ディレクトリを自動呼び出しライブラリとして使用する

ディレクトリをSAS自動呼び出しライブラリとして使用するには、次の手順を実行します。
  1. ライブラリメンバを作成するために、各マクロのソースコードを、ディレクトリ内の個別のファイルに保存します。ファイルの名前は、マクロ名と同じにする必要があります。たとえば、%SPLITをサブミットすることで呼び出されるマクロを定義するステートメントは、SPLITというファイル名で保存する必要があります。
    動作環境の情報: 自動呼び出しライブラリのメンバ名拡張子付きのファイル名を使用できるオペレーティングシステムの場合、自動呼び出しマクロライブラリのメンバには、特殊な拡張子(通常は*.SAS)付きの名前を付ける必要があります。システムにあるSASが提供した自動呼び出しマクロを調べて、対象のサイトで、マクロを保存したファイルの名前に特殊な拡張子を付ける必要があるかどうかを確認してください。z/OSオペレーティングシステムの場合、マクロ名を、PDSメンバの名前として割り当てる必要があります。
  2. SASAUTOSシステムオプションを設定して、ディレクトリを自動呼び出しライブラリとして指定します。ほとんどのホストでは、起動時に、予約済みのファイル参照名SASAUTOSが、SASから提供された自動呼び出しライブラリ、またはサイトで指定した別の自動呼び出しライブラリに割り当てられます。1つ以上の自動呼び出しライブラリを指定する場合、それらのライブラリのマクロをすべて使用できるようにするために、SASが提供した自動呼び出しライブラリとサイトで指定した自動呼び出しライブラリを必ず連結してください。詳細については、使用しているホストのドキュメントおよび SASAUTOS=システムオプションを参照してください。
自動呼び出しライブラリにファイルを保存する場合、次の点に注意してください。
  • 自動呼び出しライブラリに配置するファイルの種類に制限はありません。
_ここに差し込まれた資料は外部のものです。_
Lemma dim_window_brightness_witness :
  matrix_brightness
    (fst (update_brightness config_py (mkDateTime 2024 5 1 23 0 0)
                            display_with_logo))
  = DIM_BRIGHTNESS config_py.
Proof.
  refine (proj1 (proj1 (dim_window_brightness config_py
                          (mkDateTime 2024 5 1 23 0 0)
                          display_with_logo _) _) _).
  - simpl; lia.
  - simpl; lia.
  - left; simpl; lia.
Defined.

(** The two windows of the specification, hour by hour. *)
Example dim_window_22_7 :
  map (target config_py) hours_of_day
  = [15; 15; 15; 15; 15; 15; 15; 50; 50; 50; 50; 50;
     50; 50; 50; 50; 50; 50; 50; 50; 50; 50; 15; 15].
Proof. reflexivity. Qed.

Example dim_window_9_17 :
  map (target config_9_17) hours_of_day
  = [50; 50; 50; 50; 50; 50; 50; 50; 50; 15; 15; 15;
     15; 15; 15; 15; 15; 50; 50; 50; 50; 50; 50; 50].
Proof. reflexivity. Qed.

(** ** The logo overlay *)

Lemma should_show_logo_true (cfg : Config) (now : Z) (self : Display) :
  should_show_logo cfg now self = true <->
  DELTA_LOGO_ENABLED cfg = true
  /\ delta_logo_image self <> None
  /\ now - _last_logo_time self >= DELTA_LOGO_INTERVAL cfg.
Proof.
  unfold should_show_logo.
  destruct (DELTA_LOGO_ENABLED cfg), (delta_logo_image self) as [image|];
    simpl; try (split; [discriminate | intros (? & ? & ?); congruence]).
  destruct (Z.geb_spec (now - _last_logo_time self) (DELTA_LOGO_INTERVAL cfg)).
  - split; [|reflexivity]. intros _. repeat split; [discriminate | lia].
  - split; [discriminate|]. intros (_ & _ & ?). lia.
Qed.

(** C3.  [should_show_logo] answers true exactly when the overlay is
    enabled, an image is loaded, and the time since [_last_logo_time] is at
    least the configured interval. *)
Theorem should_show_logo_iff (cfg : Config) (now : Z) (self : Display) :
  should_show_logo cfg now self = true <->
  DELTA_LOGO_ENABLED cfg = true
  /\ delta_logo_image self <> None
  /\ now - _last_logo_time self >= DELTA_LOGO_INTERVAL cfg.
Proof. apply should_show_logo_true. Qed.

Lemma should_show_logo_iff_witness :
  should_show_logo config_py 1714600000 display_with_logo = true.
Proof.
  apply (should_show_logo_iff config_py 1714600000 display_with_logo).
  repeat split; simpl; [discriminate | lia].
Defined.

Section Overlay.

Variable cfg : Config.

Lemma show_delta_logo_records_time (now : Z) (self : Display) (image : Image) :
  delta_logo_image self = Some image ->
  fst (show_delta_logo cfg now self)
  = {| matrix_brightness := matrix_brightness self;
       delta_logo_image := Some image;
       showing_logo := false;
       _last_logo_time := now |}.
Proof. unfold show_delta_logo. now intros ->. Qed.
(** The cards renderer throws exactly when the filter keeps a category whose
    id reads a method: it returns when there is none. *)
Lemma generateSkillsCards_cases (d : Doc.t) (sk : Skills.t)
  (categories : list Category.t) :
  Doc.skills d = Some sk -> Skills.categories sk = Some categories ->
  (existsb (cardThrows sk) categories = true ->
   generateSkillsCards d = TypeError "skills.map is not a function")
  /\ (existsb (cardThrows sk) categories = false ->
      exists cards, generateSkillsCards d = Ok cards).
Proof.
  intros E1 E2. unfold generateSkillsCards. rewrite E1, E2. cbv zeta.
  set (kept := categoriesWithSkills sk categories).
  destruct (Skills.skills sk) as [m|] eqn:Em.
  - assert (forall j r,
              (exists y, skillsRow d sk j r = Ok y)
              \/ skillsRow d sk j r = TypeError "skills.map is not a function")
      as Hrows.
    { intros j r. unfold skillsRow. cbv zeta.
      destruct (mapiM_cases (categoryCard d sk (length r <? 3)%nat)
                  "skills.map is not a function" j r) as [[ys ->]| ->].
      - intros x g. apply (categoryCard_cases d sk m _ x g Em).
      - left. cbn [bind]. eauto.
      - now right. }
    split.
    + intros Hex. apply existsb_exists in Hex as [c [Hc Hthrow]].
      assert (In c kept) as Hkept.
      { apply filter_In. split; [exact Hc|]. unfold cardThrows in Hthrow.
        destruct (skillsOf sk c); cbn [hasPositiveLength]; congruence. }
      apply In_nth_error in Hkept as [p Hp].
      assert (p < length kept) as Hlen
        by (apply nth_error_Some; congruence).
      destruct (Nat.eqb_spec (length kept) 0) as [H0|_]; [lia|].
      rewrite (rowsLoopM_throw _ "skills.map is not a function");
        [reflexivity | exact Hrows |].
      exists (p / 3). split; [lia|]. split; [lia|].
      cbn [Nat.add]. unfold skillsRow. cbv zeta.
      rewrite (mapiM_throw _ "skills.map is not a function"); [reflexivity| |].
      * intros x g. apply (categoryCard_cases d sk m _ x g Em).
      * exists c. split; [now apply In_slice_nth|].
        intros g. now apply (categoryCard_cases d sk m _ c g Em).
    + intros Hnone.
      destruct (length kept =? 0)%nat; [eauto|].
      assert (exists rows, rowsLoopM (skillsRow d sk) (length kept) 0 kept = Ok rows)
        as [rows ->].
      { assert (forall x, In x kept ->
                  forall b g, exists card, categoryCard d sk b x g = Ok card)
          as Hcards.
        { intros x Hx b g. apply filter_In in Hx as [Hx Hpos].
          apply (categoryCard_cases d sk m b x g Em); [|exact Hpos].
          left. destruct (cardThrows sk x) eqn:Ex; [|reflexivity].
          assert (existsb (cardThrows sk) categories = true) as Hex
            by (apply existsb_exists; eauto).
          congruence. }
        eexists.
        apply (rowsLoopM_ok _
                 (fun j r =>
                    skillsRowMarkup (length r <? 3)%nat
                      (mapi (fun x g =>
                               match categoryCard d sk (length r <? 3)%nat x g with
                               | Ok card => card
                               | TypeError _ => ""
                               end) j r))).
        intros j r Hr. unfold skillsRow. cbv zeta.
        rewrite (mapiM_ok _ (fun x g =>
                               match categoryCard d sk (length r <? 3)%nat x g with
                               | Ok card => card
                               | TypeError _ => ""
                               end)); [reflexivity|].
        intros x g Hx. destruct (Hcards x (Hr x Hx) (length r <? 3)%nat g)
          as [card ->]. reflexivity. }
      cbn [bind]. eauto.
  - assert (kept = []) as ->.
    { subst kept. clear E2. unfold categoriesWithSkills.
      induction categories as [|c cs IH]; [reflexivity|].
      cbn [filter]. unfold skillsOf at 1. rewrite Em. cbn. exact IH. }
    cbn [length Nat.eqb]. split; [|eauto].
    intros Hex. apply existsb_exists in Hex as [c [_ Hthrow]].
    unfold cardThrows, skillsOf in Hthrow. rewrite Em in Hthrow. discriminate.
Qed.
(** ** The scores the search returns *)

Lemma evaluateGiveawayPosition_bounded (node : GameNode) (persp : Color)
  (legalMoves : list Move) :
  (length legalMoves ≤ 2048)%nat →
  - WIN_SCORE <= evaluateGiveawayPosition node persp legalMoves <= WIN_SCORE.
Proof.
  intros Hlen. unfold evaluateGiveawayPosition.
  pose proof (giveaway_fold_bounded (board node) persp squares
                (mkCounts 0 0 0 0 0 0 0 0) 0 squares_inside) as Hb.
  rewrite squares_length in Hb.
  set (k := foldl _ _ squares) in *. cbn zeta.
  unfold counts_bounded in Hb. cbn [myMen myKings oppMen oppKings myProgress
    oppProgress myVictims oppVictims] in Hb.
  unfold WIN_SCORE.
  destruct (myMen k + myKings k =? 0); [lia|].
  destruct (oppMen k + oppKings k =? 0); [lia|].
  destruct ((myMen k =? 0) && (0 <? myKings k)),
    ((oppMen k =? 0) && (0 <? oppKings k)),
    (color_eqb (turn node) persp); lia.
Qed.

Lemma evaluatePosition_bounded (variant : Variant) (node : GameNode)
  (persp : Color) (legalMoves : option (list Move)) :
  movesOfNode node legalMoves →
  - WIN_SCORE <= evaluatePosition variant node persp legalMoves <= WIN_SCORE.
Proof.
  intros Hmoves. unfold evaluatePosition.
  rewrite (movesOfNode_available node legalMoves Hmoves). cbn zeta.
  pose proof (getLegalMoves_length (board node) (turn node)
                (pendingCapture node)) as Hlen.
  destruct (Z.of_nat (length _) =? 0).
  { unfold terminalScore, WIN_SCORE.
    destruct (if isGiveawayVariant variant then _ else _); lia. }
  destruct variant; cbn [isGiveawayVariant];
    [|by apply evaluateGiveawayPosition_bounded].
  pose proof (classic_fold_counts (board node) persp) as Hc.
  destruct (foldl (classicSquare (board node) persp) _ squares) as [[s m] o].
  destruct Hc as (-> & -> & Hs).
  pose proof (count_total_bounded (board node) persp) as Htotal.
  pose proof (countPieces_nonneg (board node) persp).
  pose proof (countPieces_nonneg (board node) (opposite persp)).
  unfold WIN_SCORE.
  destruct (countPieces (board node) persp =? 0); [lia|].
  destruct (countPieces (board node) (opposite persp) =? 0); [lia|].
  destruct (color_eqb (turn node) persp); lia.
Qed.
しかし、混乱を避け、管理を容易にするために、自動呼び出しライブラリファイルのみを保存するようにしてください。
  • 自動呼び出しライブラリのメンバには、複数のマクロ定義に加えて、オープンコードを含めることもできます。通常は、どの自動呼び出しライブラリのメンバも1つのマクロのみを含むようにしてください。複数のマクロを同じマクロライブラリのメンバに含める必要がある場合、関連するマクロを一緒に含めます。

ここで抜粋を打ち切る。